▶ What you should do:
Of the entries below, restate word for word only the section that runs from the line with "Ok (mkAuth (jhc_Headers" to the line with "- destruct (_ && _) eqn:E; [|done].", counting both ends.

[Collection entries]
%%
(* ===== verification/JwtHttp.v ===== *)
(** * JWT authentication of HTTP and gRPC requests: src/jwtauth/jwthttp and jwtgrpc

    The middleware is modelled over any implementation of the [Authenticator]
    interface: it keeps its state in the shared state [S] of the handlers. *)

From S2P Require Export Http JwtAuth.

(** ** Bearer tokens *)

(** [len(val) > 8 && strings.ToLower(val[:7]) == "bearer "], and [val[7:]]. *)
Definition bearer_token (val : string) : option string :=
  if bool_decide (8 < String.length val)%nat && bool_decide (ToLower (str_take 7 val) = "bearer ")
  then Some (str_drop 7 val) else None.

(** ** jwtgrpc/jwtgrpc.go *)

Definition Unauthenticated : Z := 16.
Definition PermissionDenied : Z := 7.
Definition ErrNoAuthHeader : error := ErrStatus Unauthenticated "no authorization header".
Definition ErrParseJWT : error := ErrStatus Unauthenticated "invalid authorization header".
Definition ErrAuthenticationFailed : error := ErrStatus Unauthenticated "authentication failed".
Definition ErrClaimsValidationFailed : error := ErrStatus PermissionDenied "insufficient permissions".

(** Metadata keys are lower case, and [MD.Get] lower-cases the key it is given. *)
Definition GetBearerFromIncomingContext (ctx : Context) : res string :=
  match ctx_Value ctx KIncomingMetadata with
  | None => Err ErrNoAuthHeader
  | Some md =>
    match md !! "authorization" with
    | None | Some [] => Err ErrNoAuthHeader
    | Some (authVal :: _) =>
      if bool_decide (String.length authVal < 7)%nat || negb (bool_decide (ToLower (str_take 7 authVal) = "bearer "))
      then Err ErrParseJWT
      else Ok (str_drop 7 authVal)
    end
  end.

(** ** jwthttp/handlers.go *)

(** The type assertion for a method [HTTPStatus() int]. *)
Definition error_HTTPStatus (e : error) : option Z :=
  match e with
  | ErrAuth code _ => Some (AuthError_HTTPStatus code)
  | ErrForeign _ _ http_status _ => http_status
  | _ => None
  end.

Definition DefaultUnauthHandler {S} (err : error) : Handler S := λ r s w,
  match error_HTTPStatus err with
  | Some code => (s, rw_write_header code w, Ok ())
  | None => (s, rw_write_header StatusForbidden w, Ok ())
  end.

Definition HiddenEndpoint {S} (err : error) : Handler S := λ r s w,
  (s, rw_write_header StatusNotFound w, Ok ()).

(** ** jwthttp/auth.go *)

Section auth.
Context {S Env : Type} `{!Authenticator S Env} (env : Env).

(** The authenticator of the struct is the one of the class, on the state. *)
Record Auth := mkAuth {
  auth_Headers : list string;
  auth_UnauthHandler : option (error → Handler S);
  auth_Authorisers : list Authoriser
}.

Definition WithUnauthHandler (a : Auth) (handler : error → Handler S) : Auth :=
  mkAuth (auth_Headers a) (Some handler) (auth_Authorisers a).

Definition WithAuthorisers (a : Auth) (authorisers : list Authoriser) : Auth :=
  mkAuth (auth_Headers a) (auth_UnauthHandler a) (auth_Authorisers a ++ authorisers).

Definition Authorise (a : Auth) (claims : Claims) : res () :=
  forM_res (λ authoriser, authoriser claims) (auth_Authorisers a).

Fixpoint getBearer (names : list string) (headers : Header) : string :=
  match names with
  | [] => ""
  | header :: names =>
    match bearer_token (header_get headers header) with
    | Some token => token
    | None => getBearer names headers
    end
  end.

Definition AuthenticateRequest (a : Auth) (req : Request) (s : S) : S * res Claims :=
  Authenticate env s (getBearer (auth_Headers a) (req_Header req)).

Definition unauth (a : Auth) : error → Handler S := default DefaultUnauthHandler (auth_UnauthHandler a).

(** The end of both middlewares: authorise, then go on. *)
Definition authorise_and_serve (a : Auth) (claims : Claims) (next : Handler S) : Handler S := λ r s w,
  match Authorise a claims with
  | Err err => unauth a err r s w
  | Panic p => (s, w, Panic p)
  | Ok _ => next r s w
  end.

(** [(a Auth) Auth()]. *)
Definition Auth_Auth (a : Auth) : Middleware S := λ next r s w,
  match GetClaimsFromContext (req_ctx r) with
  | Panic p => (s, w, Panic p)
  | Err err => (s, w, Ok ()) (* not an outcome of GetClaimsFromContext *)
  | Ok (claims, true) => authorise_and_serve a claims next r s w
  | Ok (_, false) =>
    let '(s, c) := AuthenticateRequest a r s in
    match c with
    | Err err => unauth a err r s w
    | Panic p => (s, w, Panic p)
    | Ok claims =>
      match AddClaimsToContext (req_ctx r) claims with
      | Ok ctx => authorise_and_serve a claims next (WithContext ctx r) s w
      | Err err => (s, w, Ok ())
      | Panic p => (s, w, Panic p)
      end
    end
  end.

(** [(a Auth) AuthAllowAnon()]. The statement [claims, err := a.Authenticate(...)]
    declares new variables in the inner block: the outer [claims], which
    [Authorise] is given below, stays the empty map [GetClaimsFromContext]
    returned. *)
Definition Auth_AuthAllowAnon (a : Auth) : Middleware S := λ next r s w,
  match GetClaimsFromContext (req_ctx r) with
  | Panic p => (s, w, Panic p)
  | Err err => (s, w, Ok ())
  | Ok (claims, true) => authorise_and_serve a claims next r s w
  | Ok (claims, false) =>
    let raw := getBearer (auth_Headers a) (req_Header r) in
    if bool_decide (raw = "") then next r s w
    else
      let '(s, c) := Authenticate env s raw in
      match c with
      | Err err => unauth a err r s w
      | Panic p => (s, w, Panic p)
      | Ok inner_claims =>
        match AddClaimsToContext (req_ctx r) inner_claims with
        | Ok ctx => authorise_and_serve a claims next (WithContext ctx r) s w
        | Err err => (s, w, Ok ())
        | Panic p => (s, w, Panic p)
        end
      end
  end.
End auth.
Arguments Auth S : clear implicits.
Arguments mkAuth {S} _ _ _.

(** [jwthttp.AuthFromConfig]: the authenticator and the middleware around it. *)
Record jwthttp_Config := mk_jwthttp_Config { jhc_Config : JwtConfig; jhc_Headers : list string }.

Definition jwthttp_AuthFromConfig `{Jose} (url_Parse : string → option error) (env : string → RemoteEnv)
    (c : option jwthttp_Config) :
    res (Auth (StdAuthenticator RemoteJWKSIssuer) * StdAuthenticator RemoteJWKSIssuer) :=
  c ← deref c;
  authenticator ← AuthFromConfig url_Parse env (Some (jhc_Config c));
  Ok (mkAuth (jhc_Headers c) (Some DefaultUnauthHandler) [], authenticator).

(** ** Properties *)

(** The token is found in the first header that has one, after the word
    "bearer" in any case and one space. *)
Lemma bearer_token_spec val t :
  bearer_token val = Some t ↔
  ∃ scheme, val = scheme +:+ t ∧ String.length scheme = 7%nat ∧ ToLower scheme = "bearer " ∧
    (2 ≤ String.length t)%nat.
Proof.
  unfold bearer_token. split.
  - destruct (_ && _) eqn:E; [|done].
    apply andb_true_iff in E as [Hlen%bool_decide_eq_true Hb%bool_decide_eq_true]. intros <-%(inj Some). exists (str_take 7 val).
    split; [symmetry; apply str_take_drop|].
    assert (String.length (str_take 7 val) = 7%nat) as Htake by (apply str_length_take; lia).
    pose proof (str_length_append (str_take 7 val) (str_drop 7 val)) as H.
    rewrite str_take_drop Htake in H. split_and!; [done..|lia].
  - intros (scheme&->&Hlen&Hb&Ht). rewrite -Hlen str_take_app str_drop_app str_length_append Hb.
    rewrite bool_decide_true; [lia|]. done.
Qed.

(** The gRPC and HTTP rules agree, except on tokens of at most one byte. *)
Lemma grpc_http_bearer ctx md val rest :
  ctx_Value ctx KIncomingMetadata = Some md → md !! "authorization" = Some (val :: rest) →
  (8 < String.length val)%nat →
  GetBearerFromIncomingContext ctx =
    match bearer_token val with Some t => Ok t | None => Err ErrParseJWT end.
Proof.
  intros Hmd Hval Hlen. unfold GetBearerFromIncomingContext, bearer_token. rewrite Hmd Hval.
  rewrite (bool_decide_true (8 < _)%nat) // bool_decide_false; [lia|]. cbn. by case_bool_decide.
Qed.

Lemma GetClaims_no_error ctx e : GetClaimsFromContext ctx ≠ Err e.
Proof.
  unfold GetClaimsFromContext, clone. destruct (ctx_Value ctx KClaims); [|done].
  by case_bool_decide.
Qed.
Lemma AddClaims_no_error ctx c e : AddClaimsToContext ctx c ≠ Err e.
Proof. unfold AddClaimsToContext, clone. by case_bool_decide. Qed.

Section auth_properties.
Context {S Env : Type} `{!Authenticator S Env} (env : Env).
Implicit Types (a : Auth S) (r : Request) (s : S) (w : RW).

(** What a request is authenticated as: the claims an outer middleware left in the
    context, or those the authenticator gives for the bearer token. *)
Definition authenticated a r s : S * res (Claims * Request) :=
  match GetClaimsFromContext (req_ctx r) with
  | Ok (claims, true) => (s, Ok (claims, r))
  | Panic p => (s, Panic p)
  | _ =>
      let '(s', c) := Authenticate env s (getBearer (auth_Headers a) (req_Header r)) in
      (s', claims ← c; ctx ← AddClaimsToContext (req_ctx r) claims; Ok (claims, WithContext ctx r))
  end.

(** Where the claims come from, and what is seen of them behind the middleware: the
    request is the same but for its context, which has a copy of the claims. *)
Lemma authenticated_spec a r s s' claims r' : authenticated a r s = (s', Ok (claims, r')) →
  ((GetClaimsFromContext (req_ctx r) = Ok (claims, true) ∧ r' = r ∧ s' = s) ∨
   (∃ none, GetClaimsFromContext (req_ctx r) = Ok (none, false)) ∧
    Authenticate env s (getBearer (auth_Headers a) (req_Header r)) = (s', Ok claims)) ∧
  r' = WithContext (req_ctx r') r ∧
  ∃ c', clone claims = Ok c' ∧ GetClaimsFromContext (req_ctx r') = Ok (c', true).
Proof.
  unfold authenticated. destruct (GetClaimsFromContext (req_ctx r)) as [[c []]|e|p] eqn:Hc; [|..].
  - intros [= <- <- <-]. split; [by left|]. split; [by destruct r|]. exists c. split; [|done].
    unfold GetClaimsFromContext in Hc. destruct (ctx_Value (req_ctx r) KClaims) as [x|]; [|done].
    apply res_bind_Ok in Hc as (c1&Hc1&[= <-]). by eapply clone_idemp.
  - destruct (Authenticate env s _) as [s1 out] eqn:Ha. intros [= <- H1].
    apply res_bind_Ok in H1 as (claims'&->&(ctx&Hctx&[= <- <-])%res_bind_Ok).
    split; [right; split; [by eexists|done]|]. split; [done|].
    unfold AddClaimsToContext in Hctx. apply res_bind_Ok in Hctx as (c'&Hc'&[= <-]). exists c'. split; [done|].
    cbn. unfold GetClaimsFromContext. rewrite WithValue_same (clone_idemp _ _ Hc') //.
  - by apply GetClaims_no_error in Hc.
  - done.
Qed.

(** C11. A request gets through the middleware if it carries the claims that one further
    out left in its context, or else if its bearer token authenticates, and if every
    authoriser, in the order they were added, accepts those claims. The handler then
    gets the request with a copy of the claims in its context and nothing else changed.
    In every other case it does not run: the unauthorised handler answers with the first
    error, of the authenticator or of an authoriser, and a panic of one of them is the
    caller's. *)
Theorem Auth_Auth_guards a next r s w :
  let '(s', c) := authenticated a r s in
  match c with
  | Ok (claims, r') =>
    ((GetClaimsFromContext (req_ctx r) = Ok (claims, true) ∧ r' = r ∧ s' = s) ∨
     (∃ none, GetClaimsFromContext (req_ctx r) = Ok (none, false)) ∧
      Authenticate env s (getBearer (auth_Headers a) (req_Header r)) = (s', Ok claims)) ∧
    r' = WithContext (req_ctx r') r ∧
    (∃ c', clone claims = Ok c' ∧ GetClaimsFromContext (req_ctx r') = Ok (c', true)) ∧
    match range_err (λ f, match f claims with Err e => Some (inl e) | Panic p => Some (inr p) | Ok _ => None end)
            (auth_Authorisers a) with
    | None => Auth_Auth env a next r s w = next r' s' w
    | Some (inl err) => Auth_Auth env a next r s w = unauth a err r' s' w
    | Some (inr p) => Auth_Auth env a next r s w = (s', w, Panic p)
    end
  | Err err => Auth_Auth env a next r s w = unauth a err r s' w
  | Panic p => Auth_Auth env a next r s w = (s', w, Panic p)
  end.
Proof.
  assert (∀ claims r' s', match range_err (λ f : Authoriser, match f claims with
      Err e => Some (inl e) | Panic p => Some (inr p) | Ok _ => None end) (auth_Authorisers a) with
    | None => authorise_and_serve a claims next r' s' w = next r' s' w
    | Some (inl err) => authorise_and_serve a claims next r' s' w = unauth a err r' s' w
    | Some (inr p) => authorise_and_serve a claims next r' s' w = (s', w, Panic p)
    end) as Hserve.
  { intros claims r' s'. unfold authorise_and_serve, Authorise.
    induction (auth_Authorisers a) as [|f fs IH]; [done|]. cbn. by destruct (f claims). }
  pose proof (authenticated_spec a r s) as Hspec.
  unfold authenticated, Auth_Auth, AuthenticateRequest in *.
  destruct (GetClaimsFromContext (req_ctx r)) as [[claims []]|e|p] eqn:Hc; [| |exfalso; by eapply GetClaims_no_error|done].
  - destruct (Hspec _ _ _ eq_refl) as (?&?&?). split_and!; [done..|apply Hserve].
  - destruct (Authenticate env s _) as [s' [claims'|err|p]]; cbn in *; try done.
    destruct (AddClaimsToContext _ claims') as [ctx|e|p] eqn:Ha; [|exfalso; by eapply AddClaims_no_error|done].
    destruct (Hspec _ _ _ eq_refl) as (?&?&?). split_and!; [done..|apply Hserve].
Qed.

(** The anonymous variant passes a request without a token on, but authorises a
    request it has just authenticated against the empty set of claims instead of
    the token's own: the authorisers never see the claims of the token. *)
Theorem AuthAllowAnon_authorises_empty_claims a next r s w :
  GetClaimsFromContext (req_ctx r) = Ok (∅, false) →
  Auth_AuthAllowAnon env a next r s w =
    let raw := getBearer (auth_Headers a) (req_Header r) in
    if bool_decide (raw = "") then next r s w
    else
      let '(s', c) := Authenticate env s raw in
      match (claims ← c; AddClaimsToContext (req_ctx r) claims) with
      | Err err => unauth a err r s' w
      | Panic p => (s', w, Panic p)
      | Ok ctx => authorise_and_serve a ∅ next (WithContext ctx r) s' w
      end.
Proof.
  intros Hc. unfold Auth_AuthAllowAnon. rewrite Hc. cbn zeta. case_bool_decide; [done|].
  destruct (Authenticate env s _) as [s' [claims|err|p]]; try done. cbn.
  destruct (AddClaimsToContext _ claims) eqn:Ha; [done|exfalso; by eapply AddClaims_no_error|done].
Qed.
End auth_properties.

(** Every status the default handler sends is a client or server error. *)
Lemma AuthError_status_range code : (400 ≤ AuthError_HTTPStatus code ≤ 599)%Z.
Proof.
  unfold AuthError_HTTPStatus. destruct (errHTTPCodeMap !! code) as [c|] eqn:E; [|done].
  revert code c E. change (map_Forall (λ _ c, 400 ≤ c ≤ 599)%Z errHTTPCodeMap).
  apply (bool_decide_eq_true_1 _). vm_compute. reflexivity.
Qed.

(** A request whose token has the scope an authoriser asks for. *)
Module JwtHttpExample.
Definition authenticator (env : ()) (s : ()) (raw : string) : () * res Claims :=
  ((), if bool_decide (raw = "alice-token") then Ok example_claims
       else Err (ErrAuth AuthErrCodeInvalidJWT (ErrText "bad token"))).
#[export] Instance inst : Authenticator () () := {| Authenticate := authenticator |}.
Definition needs_scope : Authoriser := λ c,
  if bool_decide (is_Some (c !! "scope")) then Ok ()
  else Err (ErrAuth AuthErrCodeInsufficientPermissions (ErrText "no scope")).
Definition a : Auth () := mkAuth ["Authorization"] None [needs_scope].
Definition r : Request :=
  mkRequest Background "GET" "/" {["Authorization" := ["Bearer alice-token"]]} "".
Definition next : Handler () := λ r s w, (s, rw_write_header 200 w, Ok ()).
End JwtHttpExample.
#[local] Existing Instance JwtHttpExample.inst.

(** The token is good and has the scope, and [Auth] serves the request, but the
    anonymous variant answers 403. *)
Lemma AuthAllowAnon_authorises_empty_claims_witness :
  (Auth_Auth () JwtHttpExample.a JwtHttpExample.next JwtHttpExample.r () rw_empty).1.2 =
    rw_write_header 200 rw_empty ∧
  (Auth_AuthAllowAnon () JwtHttpExample.a JwtHttpExample.next JwtHttpExample.r () rw_empty).1.2 =
    rw_write_header 403 rw_empty.
Proof.
  split; [vm_compute; reflexivity|].
  rewrite (AuthAllowAnon_authorises_empty_claims () JwtHttpExample.a JwtHttpExample.next JwtHttpExample.r
    () rw_empty eq_refl).
  vm_compute. reflexivity.
Defined.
%%
▶ Exercise result:
  Ok (mkAuth (jhc_Headers c) (Some DefaultUnauthHandler) [], authenticator).

(** ** Properties *)

(** The token is found in the first header that has one, after the word
    "bearer" in any case and one space. *)
Lemma bearer_token_spec val t :
  bearer_token val = Some t ↔
  ∃ scheme, val = scheme +:+ t ∧ String.length scheme = 7%nat ∧ ToLower scheme = "bearer " ∧
    (2 ≤ String.length t)%nat.
Proof.
  unfold bearer_token. split.
  - destruct (_ && _) eqn:E; [|done].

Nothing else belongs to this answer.